– A hypertensive disorder resulting from excess production of aldosterone by the adrenal gland.
Causes and Incidence
Most cases are caused by an adenoma of the adrenal gland. Other causes are adrenal nodular hyperplasia and adrenal carcinoma. Only 0.5% to 2% of those with hypertension are affected. The condition is three times more likely to affect women; the typical age ranges from 30 to 50 years.
Excess production of aldosterone leads to hypernatremia, hypervolemia, and hypokalemic alkalosis.

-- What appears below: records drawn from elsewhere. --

(* ===== verification/AuthFlow.v ===== *)
(** The login of the dashboard: handler/v2/authflow/handler.go.  A browser is
    sent to the OpenID provider, comes back with a code, and gets the ID token
    as cookies; refresh, logout and status work on these cookies.  The browser
    is modelled by its cookie jar, so that what one request stores is what the
    next one sends. *)
From S2P Require Export OAuth Json.
From stdpp Require Import pretty.
From Stdlib Require Import Ascii.

Definition oauthStateCookieName : string := "_oauth_state".
Definition oauthStateCookieMaxAge : Z := 300.
Definition callbackPath : string := "/api/v2/auth/callback".
Definition idTokenCookieName : string := "token".
Definition maxCookieSize : nat := 3800.
Definition refreshTokenCookieName : string := "refresh_token".
Definition refreshTokenCookieMaxAge : Z := 2592000.

(** ** Cookies *)

(** [token[i:end]], from [i] on; the loop ends when [i] reaches the length. *)
Fixpoint chunkLoop (fuel : nat) (token : string) (chunkSize i : nat) (chunks : list string)
    : option (list string) :=
  match fuel with
  | O => None
  | S fuel =>
      if i <? String.length token then
        let end_ := i + chunkSize in
        let end_ := if String.length token <? end_ then String.length token else end_ in
        chunkLoop fuel token chunkSize (i + chunkSize) (chunks ++ [String.substring i (end_ - i) token])
      else Some chunks
  end.
(** One turn per byte and a last one are enough, unless [chunkSize] is 0. *)
Definition chunkString (token : string) (chunkSize : nat) : option (list string) :=
  chunkLoop (S (String.length token)) token chunkSize 0 [].

Definition setNamedCookie (w : ResponseWriter) (name value path : string) (maxAge : Z) (secureMode : bool)
    : ResponseWriter :=
  http_SetCookie (MkCookie name value path maxAge true secureMode SameSiteLaxMode) w.

Definition clearNamedCookie (w : ResponseWriter) (name path : string) (secureMode : bool) : ResponseWriter :=
  http_SetCookie (MkCookie name "" path (-1) true secureMode SameSiteLaxMode) w.

Definition clearAuthCookies (w : ResponseWriter) (r : Request) (secureMode : bool) : ResponseWriter :=
  let w := clearNamedCookie w idTokenCookieName "/" secureMode in
  let w := clearNamedCookie w refreshTokenCookieName "/api/v2/auth" secureMode in
  let chunkPrefix := idTokenCookieName +:+ "-" in
  fold_left (fun w c => if HasPrefix c.1 chunkPrefix then clearNamedCookie w c.1 "/" secureMode else w)
    (req_Cookies r) w.

Fixpoint setChunks (w : ResponseWriter) (i : N) (chunks : list string) (maxAge : Z) (secureMode : bool)
    : ResponseWriter :=
  match chunks with
  | [] => w
  | chunk :: chunks =>
      setChunks (setNamedCookie w (idTokenCookieName +:+ "-" +:+ pretty (i + 1)%N) chunk "/" maxAge secureMode)
        (i + 1)%N chunks maxAge secureMode
  end.

(** The ID token in one cookie, or split over token-1, token-2, ...; [None] if
    the splitting did not end. *)
Definition setIDToken (w : ResponseWriter) (tokenValue : string) (tokenMaxAge : Z) (secureMode : bool)
    : option ResponseWriter :=
  if String.length tokenValue <=? maxCookieSize
  then Some (setNamedCookie w idTokenCookieName tokenValue "/" tokenMaxAge secureMode)
  else (fun chunks => setChunks w 0 chunks tokenMaxAge secureMode) <$> chunkString tokenValue maxCookieSize.

Definition setRefreshToken (w : ResponseWriter) (refreshToken : string) (secureMode : bool) : ResponseWriter :=
  if negb (is_empty refreshToken)
  then setNamedCookie w refreshTokenCookieName refreshToken "/api/v2/auth" refreshTokenCookieMaxAge secureMode
  else w.

(** [int(time.Until(expiry).Seconds())]: a Duration saturates; the fraction of a
    second is cut off (that the conversion through a float64 may round up when
    more than three months are left is not modelled). *)
Definition until_seconds (t expiry : time) : Z :=
  Z.quot (Z.max (- 2 ^ 63) (Z.min (2 ^ 63 - 1) (expiry - t))) second.

(** [Time.Unix()]. *)
Definition Unix (t : time) : Z := (t / second - unixToInternal)%Z.

(** json.Encoder on authStatusResponse, and on a map with the one key redirect *)
Definition authStatusResponse (expiresAt : Z) : string :=
  "{" +:+ dquote +:+ "expires_at" +:+ dquote +:+ ":" +:+ pretty expiresAt +:+ "}".
Definition redirectResponse (redirect : string) : string :=
  "{" +:+ dquote +:+ "redirect" +:+ dquote +:+ ":" +:+
  String.string_of_list_ascii (encodeString (String.list_ascii_of_string redirect)) +:+ "}".

(** ** Where a logout goes *)

(** json.Unmarshal into a map[string]interface{}: of equal keys the last counts. *)
Definition unmarshalConfig (config : string) : option (list (chars * json)) :=
  match parseJson (String.list_ascii_of_string config) with
  | Some (JObject fields) => Some fields
  | Some JNull => Some []
  | _ => None
  end.
Definition configValue (fields : list (chars * json)) (k : string) : option json :=
  snd <$> List.find (fun f => bool_decide (f.1 = String.list_ascii_of_string k)) (reverse fields).
Definition stringValue (v : option json) : option string :=
  match v with Some (JString s) => Some (String.string_of_list_ascii s) | _ => None end.

(** The query of the logout URL with where to come back to. *)
Definition logoutQuery (oidcProvider token postLogoutRedirectURI : string) (urlQuery : Values) : Values :=
  if bool_decide (ToLower oidcProvider = "keycloak")
  then values_set "id_token_hint" token (values_set "post_logout_redirect_uri" postLogoutRedirectURI urlQuery)
  else if values_has "redirectUri" urlQuery then values_set "redirectUri" postLogoutRedirectURI urlQuery
  else values_set "redirect_uri" postLogoutRedirectURI urlQuery.

Definition getOIDCProviderLogoutURL {IP : IPAddr} (uiConfig token baseURL : string) : string :=
  let dashboardRoot := "/" in
  match (if negb (is_empty uiConfig) then unmarshalConfig uiConfig else Some []) with
  | None => dashboardRoot
  | Some uiConfig =>
      match stringValue (configValue uiConfig "oidc_logout_url") with
      | Some oidcLogoutURLStr =>
          if is_empty oidcLogoutURLStr then dashboardRoot else
          match url_Parse oidcLogoutURLStr with
          | Ok oidcLogoutURL =>
              match stringValue (configValue uiConfig "oidc_provider") with
              | None => dashboardRoot
              | Some oidcProvider =>
                  let urlQuery := logoutQuery oidcProvider token (baseURL +:+ "/") (url_Query oidcLogoutURL) in
                  url_String (url_with_rawQuery (values_Encode urlQuery) oidcLogoutURL)
              end
          | _ => dashboardRoot
          end
      | None => dashboardRoot
      end
  end.

(** ** The handlers

    A handler is a computation that ends with a response either way: [Err] is
    the response of an early return. *)

(** [if err != nil { ...; return }] with the response of the error. *)
Definition orElse {W A} (m : M W error A) (f : error -> ResponseWriter) : M W ResponseWriter A := fun w =>
  match m w with
  | (Ok a, w1) => (Ok a, w1)
  | (Err e, w1) => (Err (f e), w1)
  | (Panic, w1) => (Panic, w1)
  end.

Section handlers.
Context {W : Type} {EL : ErrorLib} {API : KubeAPI W} {USERS : UserProvider W} {RND : OAuthRandom W}
        {SEC : SecureCookie W} {V : OIDCIssuerVerifier W} {IP : IPAddr}.
(** The text of kubermaticConfig.Spec.UI.Config; of the settings of a user
    SelectedProjectID and UseClustersView. *)
Variable kubermaticConfigProvider : M W error string.
Variable selectedProjectID : string -> string.
Variable useClustersView : string -> bool.

(** time.Now(), which does not fail *)
Definition readClock : M W ResponseWriter time := fun w =>
  match now w with (Ok t, w1) => (Ok t, w1) | (_, w1) => (Panic, w1) end.

Definition requestScheme (r : Request) : string := if req_TLS r then "https" else "http".

Definition schemeAndHost (r : Request) : string * string :=
  let fallback := (requestScheme r, req_Host r) in
  match oiv_GetRedirectURI callbackPath with
  | Ok uri =>
      match url_Parse uri with
      | Ok u => if negb (is_empty (url_Host u)) then (url_Scheme u, url_Host u) else fallback
      | _ => fallback
      end
  | _ => fallback
  end.

Definition getCallbackURI (r : Request) : string :=
  let '(scheme, host) := schemeAndHost r in scheme +:+ "://" +:+ host +:+ callbackPath.

Definition getBaseURL (r : Request) : string :=
  let '(scheme, host) := schemeAndHost r in scheme +:+ "://" +:+ host.

Definition getRequestBaseURL (r : Request) : string :=
  let origin := req_Query r "origin" in
  if is_empty origin then getBaseURL r else
  let allowed := oc_AdditionalRedirectURIs oiv_OIDCConfig in
  let allowed := match oiv_GetRedirectURI callbackPath with Ok uri => uri :: allowed | _ => allowed end in
  match AllowedOrigin origin allowed with
  | Ok origin => origin
  | _ => getBaseURL r
  end.

Definition loginHandler (r : Request) : M W ResponseWriter ResponseWriter :=
  let oidcConfig := oiv_OIDCConfig in
  oauthState ← NewOAuthState;
  let scopes := ["openid"; "email"; "profile"; "groups"] in
  let scopes := if oc_OfflineAccessAsScope oidcConfig then scopes ++ ["offline_access"] else scopes in
  let redirectURI := getRequestBaseURL r +:+ callbackPath in
  let oauthState := os_with_redirect redirectURI oauthState in
  let authURL := oiv_AuthCodeURL (os_State oauthState) (oc_OfflineAccessAsScope oidcConfig) redirectURI
                   (os_CodeVerifier oauthState) (os_Nonce oauthState) scopes in
  w ← orElse (SetOAuthStateCookie newResponse oauthStateCookieName "/" oauthState oauthStateCookieMaxAge
                (oc_CookieSecureMode oidcConfig))
        (fun err => http_Error ("failed to encode state cookie: " +:+ Error err) 500 newResponse);
  mret (http_Redirect authURL 303 w).

(** The landing page of the user; an error is only logged. *)
Definition landingPage (found : error + User) : string :=
  match found with
  | inl _ => "/"
  | inr userInfo =>
      match user_Settings userInfo with
      | Some s =>
          if negb (is_empty (selectedProjectID s)) then
            if useClustersView s then "/projects/" +:+ selectedProjectID s +:+ "/clusters"
            else "/projects/" +:+ selectedProjectID s +:+ "/overview"
          else "/"
      | None => "/"
      end
  end.

Definition callbackHandler (r : Request) : M W ResponseWriter ResponseWriter :=
  let oidcConfig := oiv_OIDCConfig in
  let secure := oc_CookieSecureMode oidcConfig in
  (* 1. Extract state and code from query params. *)
  let state := req_Query r "state" in
  let code := req_Query r "code" in
  let w := newResponse in
  _ ← throwIf (is_empty state || is_empty code) (http_Error "missing state or code parameter" 400 w);
  (* 2. Read and decode the _oauth_state cookie. *)
  storedState ← orElse (GetOAuthStateCookie r oauthStateCookieName) (fun err => http_Error (Error err) 400 w);
  (* 3. CSRF check. *)
  _ ← throwIf (bool_decide (os_State storedState <> state)) (http_Error "state mismatch" 400 w);
  let w := ClearOAuthStateCookie w oauthStateCookieName "/" secure in
  (* 4. Exchange authorization code for tokens. *)
  let redirectURI := if is_empty (os_RedirectURI storedState) then getCallbackURI r
                     else os_RedirectURI storedState in
  oidcTokens ← orElse (oiv_Exchange code redirectURI (os_CodeVerifier storedState))
                 (fun _ => http_Error "failed to exchange code for tokens" 500 w);
  (* 5. Verify id_token and check email claim. *)
  claims ← orElse (oiv_Verify (tok_IDToken oidcTokens)) (fun _ => http_Error "failed to verify id_token" 500 w);
  _ ← throwIf (bool_decide (claims_Nonce claims <> os_Nonce storedState)) (http_Error "nonce mismatch" 400 w);
  _ ← throwIf (is_empty (claims_Email claims)) (http_Error "email claim is missing from id_token" 400 w);
  (* 6. Set id_token cookie with Max-Age matching the token's expiry. *)
  t ← readClock;
  let tokenMaxAge := until_seconds t (claims_Expiry claims) in
  _ ← throwIf (bool_decide (tokenMaxAge <= 0)%Z) (http_Error "received an already expired id_token" 500 w);
  let w := clearAuthCookies w r secure in
  match setIDToken w (tok_IDToken oidcTokens) tokenMaxAge secure with
  | None => panic
  | Some w =>
      (* 7. Set refresh_token cookie (if present). *)
      let w := setRefreshToken w (tok_RefreshToken oidcTokens) secure in
      (* 8. Redirect to frontend landing page. *)
      found ← orElse (attempt (users_UserByEmail (claims_Email claims))) (fun _ => w);
      mret (http_Redirect (landingPage found) 303 w)
  end.

Definition refreshHandler (r : Request) : M W ResponseWriter ResponseWriter :=
  let oidcConfig := oiv_OIDCConfig in
  let secure := oc_CookieSecureMode oidcConfig in
  let cleared := clearAuthCookies newResponse r secure in
  (* 1. Read refresh_token from cookie. *)
  refreshCookie ← orElse (lift (req_Cookie r refreshTokenCookieName))
                    (fun _ => http_Error "missing refresh_token cookie" 401 cleared);
  (* 2. Refresh tokens. *)
  oidcTokens ← orElse (oiv_RefreshAccessToken refreshCookie)
                 (fun _ => http_Error "token refresh failed" 401 cleared);
  (* 3. Verify new id_token. *)
  claims ← orElse (oiv_Verify (tok_IDToken oidcTokens))
             (fun _ => http_Error "failed to verify refreshed id_token" 401 cleared);
  _ ← throwIf (is_empty (claims_Email claims))
        (http_Error "email claim is missing from refreshed id_token" 401 cleared);
  (* 4. Set new id_token cookie with Max-Age matching the token's expiry. *)
  t ← readClock;
  let tokenMaxAge := until_seconds t (claims_Expiry claims) in
  _ ← throwIf (bool_decide (tokenMaxAge <= 0)%Z)
        (http_Error "received an already expired id_token from refresh" 401 cleared);
  match setIDToken cleared (tok_IDToken oidcTokens) tokenMaxAge secure with
  | None => panic
  | Some w =>
      (* 5. Set new refresh_token cookie (if rotated). *)
      let w := setRefreshToken w (tok_RefreshToken oidcTokens) secure in
      mret (http_JSON (authStatusResponse (Unix (claims_Expiry claims))) w)
  end.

Mild to severe arterial hypertension occurs because of the increased volume and arteriolar sodium levels. Hypokalemia results from increased renal excretion of potassium, and metabolic alkalosis occurs because of an increase in hydrogen ion secretion. Over time this leads to transient paralysis and tetany.
In many cases the only manifestation is a mild to moderate hypertension. Other signs and symptoms include episodic weakness, fatigue, paresthesia, polyuria, polydipsia, and nocturia. Glycosuria, hyperglycemia, and personality disturbances are occasionally manifested.
Potential Complications Marked alkalosis with transient paralysis, tetany, and positive Chvostek’s and Trousseau’s signs.
Plasma renin activity – Decreased (measured after restricted sodium/diuretic therapy).
Aldosterone levels – Increased (measured after sodium loading).
Blood chemistry – Normal/increased sodium, decreased potassium.
Computed tomography scan – To detect presence of adenoma.
Blood pressure – Elevated.
Edema – Absent.
Surgery – Adrenalectomy.
Drugs – Spironolactone (Aldactone).
General – Low-sodium diet; instruction about medication, diet, and surgery.